For those of you not familiar with the film, Mary and Max is the story of a young Australian girl who (by sheer chance) becomes a pen pal with Max, an old, Jewish, atheist, New Yorker with Asperger’s Disease.  At first, each is simply someone for the other to communicate with.  There is little structure to their letters, but both feel that a contact has been made.  Mary asks anxiety-inducing questions to Max and reveals small, awkward bits of herself to him.  Max writes long letters to Mary to try to answer her questions (though invariably unsuccessfully).  They bond over chocolate and pictures sent through the mail.  For most of the movie, they remain most isolated.  Mary reaching out for the friend she never had.  Max learning to respond to requests for social contact.  For much of the movie, it seems that neither character knows who they are writing to.  Mary’s questions are sometimes disturbingly personal.  Max’s answers do not seem appropriate for children.  I won’t reveal all of the problems that Mary and Max experience in their lives.  You’ll just have to see the movie.

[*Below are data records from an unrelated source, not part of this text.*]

(* ===== verification/Synchronizer.v ===== *)
(** * The synchronizer

    Models synchronizer.rs: which missing blocks are being fetched from which
    peers, what is asked from whom, and what happens to the blocks that come
    back.  Sending requests and waiting for responses are left out; a response
    is an argument.  So are metrics, with the names of peers they look up. *)

From S2P Require Import Prelude Committee Context Block StakeAggregator ThresholdClock Commit CommitVoteMonitor Error RoundTracker Store LeaderScoring Ancestor TransactionConsumer DagState VoteTracker Linearizer CommitObserver BlockManager LeaderSchedule BlockVerifier BaseCommitter UniversalCommitter Core CoreThread ValidatorProposer AuthorityService.

Definition MAX_AUTHORITIES_TO_FETCH_PER_BLOCK : nat := 2.
Definition MAX_PERIODIC_SYNC_PEERS : N := 3.

(** Ten seconds, in nanoseconds. *)
Definition COMMIT_PROGRESS_TIMEOUT : N := 10000000000.

#[global] Instance byte_eq_dec : EqDecision byte.
Proof. intros x y. destruct (Byte.byte_eq_dec x y); [by left|by right]. Defined.
#[global] Instance byte_countable : Countable byte := inj_countable Byte.to_N Byte.of_N Byte.of_to_N.
#[global] Instance PeerId_eq_dec : EqDecision PeerId.
Proof. solve_decision. Defined.
#[global] Instance PeerId_countable : Countable PeerId.
Proof.
  refine (inj_countable' (fun p => match p with Validator a => inl a | Observer k => inr k end)
            (fun s => match s with inl a => Validator a | inr k => Observer k end) _).
  by intros [].
Defined.

(* ------------------------------------------------------------------ *)
(** ** Blocks in flight *)

(** The peers that a block is being fetched from. *)
Definition InflightBlocksMap : Type := gmap BlockRef (gset PeerId).

Definition inflight_blocks_map_new : InflightBlocksMap := ∅.

Record BlocksGuard := mkBlocksGuard {
  bg_block_refs : gset BlockRef;
  bg_peer : PeerId;
}.

Definition lock_block (peer : PeerId) (acc : InflightBlocksMap * gset BlockRef) (block_ref : BlockRef)
    : outcome (InflightBlocksMap * gset BlockRef) :=
  let '(inner, blocks) := acc in
  let peers := default ∅ (inner !! block_ref) in
  if (size peers <? MAX_AUTHORITIES_TO_FETCH_PER_BLOCK)%nat && negb (bool_decide (peer ∈ peers)) then
    _ ← assert_that (negb (bool_decide (peer ∈ peers)));
    Ok (<[block_ref := {[peer]} ∪ peers]> inner, {[block_ref]} ∪ blocks)
  else Ok (<[block_ref := peers]> inner, blocks).

Definition lock_blocks (self : InflightBlocksMap) (missing_block_refs : gset BlockRef) (peer : PeerId)
    : outcome (InflightBlocksMap * option BlocksGuard) :=
  locked ← foldM (lock_block peer) (btree_iter missing_block_refs) (self, ∅);
  let '(inner, blocks) := locked in
  Ok (inner, if bool_decide (blocks = ∅) then None else Some (mkBlocksGuard blocks peer)).

Definition unlock_block (peer : PeerId) (inner : InflightBlocksMap) (block_ref : BlockRef) : outcome InflightBlocksMap :=
  match inner !! block_ref with
  | None => Panic
  | Some peers =>
      _ ← assert_that (bool_decide (peer ∈ peers));
      let peers := peers ∖ {[peer]} in
      Ok (if bool_decide (peers = ∅) then delete block_ref inner else <[block_ref := peers]> inner)
  end.

(** Dropping a guard. *)
Definition unlock_blocks (self : InflightBlocksMap) (guard : BlocksGuard) : outcome InflightBlocksMap :=
  foldM (unlock_block (bg_peer guard)) (btree_iter (bg_block_refs guard)) self.

Definition swap_locks (self : InflightBlocksMap) (blocks_guard : BlocksGuard) (peer : PeerId)
    : outcome (InflightBlocksMap * option BlocksGuard) :=
  self ← unlock_blocks self blocks_guard;
  lock_blocks self (bg_block_refs blocks_guard) peer.

(* ------------------------------------------------------------------ *)
(** ** The synchronizer *)

Inductive SynchronizerCommand :=
  | FetchBlocks (missing_block_refs : gset BlockRef) (peer : PeerId)
  | FetchOwnLastBlock
  | KickOffScheduler.

(** The queues to the tasks that fetch from one peer each, and the queue of
    commands, as the guards and commands that wait there. *)
Record Synchronizer := mkSynchronizer {
  sy_commands : list SynchronizerCommand;
  sy_fetch_blocks : gmap PeerId (list BlocksGuard);
  sy_inflight_blocks_map : InflightBlocksMap;
  sy_last_changed_commit_index : N;
  sy_last_commit_change_time : N;
  sy_commit_sync_failover : bool;
}.

Definition SYNCHRONIZER_COMMANDS : nat := 1000.
Definition FETCH_BLOCKS_CONCURRENCY : nat := 5.

Definition synchronizer_start (known_peers : list PeerId) (sync_last_known_own_block : bool) (now : N) : Synchronizer :=
  mkSynchronizer (if sync_last_known_own_block then [FetchOwnLastBlock] else [])
    (list_to_map ((fun peer => (peer, [])) <$> known_peers)) inflight_blocks_map_new 0 now false.

Definition set_inflight (self : Synchronizer) (inner : InflightBlocksMap) : Synchronizer :=
  mkSynchronizer (sy_commands self) (sy_fetch_blocks self) inner (sy_last_changed_commit_index self)
    (sy_last_commit_change_time self) (sy_commit_sync_failover self).

(** [commands_sender.try_send(..)], whose failure is logged. *)
Definition try_send_command (self : Synchronizer) (command : SynchronizerCommand) : Synchronizer :=
  if (length (sy_commands self) <? SYNCHRONIZER_COMMANDS)%nat then
    mkSynchronizer (sy_commands self ++ [command]) (sy_fetch_blocks self) (sy_inflight_blocks_map self)
      (sy_last_changed_commit_index self) (sy_last_commit_change_time self) (sy_commit_sync_failover self)
  else self.

(** The command [FetchBlocks]; [debug_peer] and [display_peer] are the formats
    [{:?}] and [{}] of a peer, [closed] tells whether the task of the peer has
    dropped its end of the queue. *)
Definition fetch_blocks_command (context : Context) (known : PeerId -> bool) (debug_peer display_peer : PeerId -> string)
    (self : Synchronizer) (missing_block_refs : gset BlockRef) (peer : PeerId) (closed : bool)
    : outcome (Synchronizer * ConsensusResult unit) :=
  if negb (known peer) then Ok (self, Err (PeerUnavailable (debug_peer peer)))
  else
    let missing_block_refs : gset BlockRef :=
      list_to_set (take (N.to_nat (max_blocks_per_sync (parameters context))) (btree_iter missing_block_refs)) in
    locked ← lock_blocks (sy_inflight_blocks_map self) missing_block_refs peer;
    let '(inner, blocks_guard) := locked in
    let self := set_inflight self inner in
    match blocks_guard with
    | None => Ok (self, Success tt)
    | Some blocks_guard =>
        match sy_fetch_blocks self !! peer with
        | None =>
            inner ← unlock_blocks (sy_inflight_blocks_map self) blocks_guard;
            Ok (set_inflight self inner, Err (PeerNotFound ("Peer " +:+ display_peer peer +:+ " not found in fetch_block_senders")))
        | Some waiting =>
            if closed then
              inner ← unlock_blocks (sy_inflight_blocks_map self) blocks_guard;
              Ok (set_inflight self inner, Err Shutdown)
            else if (length waiting <? FETCH_BLOCKS_CONCURRENCY)%nat then
              Ok (mkSynchronizer (sy_commands self) (<[peer := waiting ++ [blocks_guard]]> (sy_fetch_blocks self))
                    (sy_inflight_blocks_map self) (sy_last_changed_commit_index self)
                    (sy_last_commit_change_time self) (sy_commit_sync_failover self), Success tt)
            else
              inner ← unlock_blocks (sy_inflight_blocks_map self) blocks_guard;
              Ok (set_inflight self inner, Err (SynchronizerSaturated (debug_peer peer)))
        end
    end.

(** Whether the periodic fetch runs now; [now] is an instant in nanoseconds. *)
Definition should_run_periodic_sync (context : Context) (self : Synchronizer)
    (current_commit_index quorum_commit_index now : N) : Synchronizer * bool :=
  let with_state index time failover :=
    mkSynchronizer (sy_commands self) (sy_fetch_blocks self) (sy_inflight_blocks_map self) index time failover in
  if negb (is_commit_lagging context current_commit_index quorum_commit_index) then
    (with_state current_commit_index now false, true)
  else if sy_commit_sync_failover self then
    if current_commit_index <? u32_add (sy_last_changed_commit_index self) (commit_sync_batch_size (parameters context))
    then (self, true)
    else (with_state current_commit_index now false, false)
  else if current_commit_index =? sy_last_changed_commit_index self then
    if COMMIT_PROGRESS_TIMEOUT <=? saturating_sub now (sy_last_commit_change_time self)
    then (with_state (sy_last_changed_commit_index self) (sy_last_commit_change_time self) true, true)
    else (self, false)
  else (with_state current_commit_index now (sy_commit_sync_failover self), false).

(* ------------------------------------------------------------------ *)
(** ** Fetched blocks *)

Section fetched.
Context `{Rng} `{Crypto} `{TransactionVerifier} {S : Type} `{Store S}.
Context (bcs_to_bytes : SignedBlock -> list byte) (bcs_commit : Commit -> list byte) (default_hash : list byte -> N).
Context (block_from_bytes : list byte -> option SignedBlock).
Implicit Types self : ValidatorNode S.

Fixpoint verify_serialized self (serialized_blocks : list (list byte)) (voted_blocks : list (VerifiedBlock * list N))
    : outcome (ValidatorNode S * ConsensusResult (list (VerifiedBlock * list N))) :=
  match serialized_blocks with
  | [] => Ok (self, Success voted_blocks)
  | serialized_block :: serialized_blocks =>
      match block_from_bytes serialized_block with
      | None => Ok (self, Err MalformedBlock)
      | Some signed_block =>
          verified ← verify_and_vote default_hash (vn_verifier self) signed_block serialized_block;
          match verified with
          | Err e => Ok (self, Err e)
          | Success voted =>
              timed ← node_timestamp_utc_ms self;
              let '(self, now) := timed in
              _ ← (if 0 <? saturating_sub (timestamp_ms voted.1) now
                   then _ ← committee_authority (committee (co_context (vn_core self))) (author voted.1); Ok tt
                   else Ok tt);
              verify_serialized self serialized_blocks (voted_blocks ++ [voted])
          end
      end
  end.

Definition verify_blocks self (serialized_blocks : list (list byte))
    : outcome (ValidatorNode S * ConsensusResult (list VerifiedBlock)) :=
  node_try (verify_serialized self serialized_blocks []) (fun self voted_blocks =>
  self ← (if transaction_voting_enabled (protocol_config (co_context (vn_core self)))
          then node_add_voted_blocks self voted_blocks else Ok self);
  Ok (self, Success voted_blocks.*1)).

(** Up to the answer of the core. *)
Definition process_verified_blocks self (blocks : list VerifiedBlock)
    : outcome (ValidatorNode S * ConsensusResult (gset BlockRef)) :=
  monitor ← foldM observe_block blocks (vn_monitor self);
  let self := set_monitor self monitor in
  self ← foldM (fun self block => node_track_block self (mkExtendedBlock block [])) blocks self;
  _ ← mapM (fun block => committee_authority (committee (co_context (vn_core self))) (author block)) blocks;
  node_dispatch bcs_to_bytes bcs_commit default_hash self (CommandAddBlocks blocks).

Definition process_serialized_blocks self (serialized_blocks : list (list byte))
    : outcome (ValidatorNode S * ConsensusResult (gset BlockRef)) :=
  if is_empty serialized_blocks then Ok (self, Success ∅)
  else
    let serialized_blocks :=
      take (N.to_nat (max_blocks_per_sync (parameters (co_context (vn_core self))))) serialized_blocks in
    node_try (verify_blocks self serialized_blocks) process_verified_blocks.

(** The guard is dropped on every path. *)
Definition process_fetched_blocks self (sync : Synchronizer) (serialized_blocks : list (list byte))
    (requested_blocks_guard : BlocksGuard) : outcome (ValidatorNode S * Synchronizer * ConsensusResult unit) :=
  processed ← process_serialized_blocks self serialized_blocks;
  let '(self, missing_blocks) := processed in
  inner ← unlock_blocks (sy_inflight_blocks_map sync) requested_blocks_guard;
  let sync := set_inflight sync inner in
  match missing_blocks with
  | Err e => Ok (self, sync, Err e)
  | Success missing_blocks =>
      Ok (self, if bool_decide (missing_blocks = ∅) then sync else try_send_command sync KickOffScheduler, Success tt)
  end.

Definition get_fetch_after_rounds (context : Context) (dag : DagState S) : outcome (list N) :=
  blocks ← get_last_cached_block_per_authority dag u32_MAX;
  let gc_round := gc_round dag in
  _ ← assert_that (N.of_nat (length blocks) =? committee_size (committee context));
  Ok ((fun block : VerifiedBlock * list BlockRef => N.max (round block.1) gc_round) <$> (blocks : list _)).
End fetched.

Nevertheless, after almost an hour of depressing, uncomfortable, (and occasionally funny) story, it happens.  The characters start to grow.  Max shows some empathy for Mary and provides her some good advice.  Mary’s life begins to circle around Max.  She gets a job so that she can visit him.  She goes to college and studies psychology so that she can understand Max better.  This growth, however, is not without its growing pains.  Mary and Max have discovered one another, but they experience each other only as objects for their own use.  Mary writes a psychology book analyzing Max and sends him a copy.  Being treated as a person to be fixed enrages him, and he cuts off all contact with her.  When he fails to respond, Mary burns all his letters, abandons her career, and shreds all her books.  Life gets even worse for Mary and Max.

As her life becomes more and more intolerable, Mary sends Max a message — “I’m sorry.”  She starts to see Max as not only a source of communication or a clinical specimen to be intellectualized about and “cured,” but as a whole person with an idea of who he is and what his place in the world is.  She sees him as more than merely an object to gratify her desires (friend, subject for psychological study, substitute parent).  Max, however, is slower to see Mary.  Not until he loses control and assaults a beggar near his home does he realize that, in his concrete Asperger’s way, he has failed to let Mary be human.  He realizes that he is not perfect and that Mary is not perfect.  He forgives her and restarts the pen pal relationship.  This is not the end, but it is as far as I go here.

What can we learn from a movie like Mary and Max?  As a mental health professional, I have a lot of sympathy for Mary.  She is excited about psychology and feels an increase in self-efficacy as she uses her new-found knowledge and skill in understanding Max.  At this point, I am happy for her and excited for her future.  She is published and famous.  Of course she wants to share her success with Max, her only friend.  That is why Max’s anger and rejection are so shocking.  Looking back, mental health professionals are not portrayed very sympathetically in this movie.  Max’s psychiatrist is not very helpful, empathetic, or warm.  It seems that it is the fate of all mental health professionals to objectify their patients — to see them as nothing more that problems to be solved, illnesses to cure, or sources of revenue.  Only Mary in this movie learns to go beyond this and see Max “warts and all.”  This is a good lesson for mental health professionals.

What, then, can we learn from Max?  I like Max a lot.  I like his simplicity, his honesty, his patience in a world he does not understand, his willingness to be himself and enjoy himself despite being thought odd.  I am also sad for Max.  I am sorry he cannot cry properly.  I’m sorry for his loneliness.  I’m sorry that no one pays attention to the things that seem so important to him and frustrate him so much.  I’m sorry that he has to be hospitalized.  As he begins to grow (emotionally and behaviorally), I am proud of him embracing his identity as an “Aspie.”  I admire his bravery in continuing to go places and approach people who make him nervous.  Despite all the adversity he experiences, he keeps going.  He finds things to care about.  He tries to adapt to the people around him.  What can we learn from Max?  I want to be more like Max.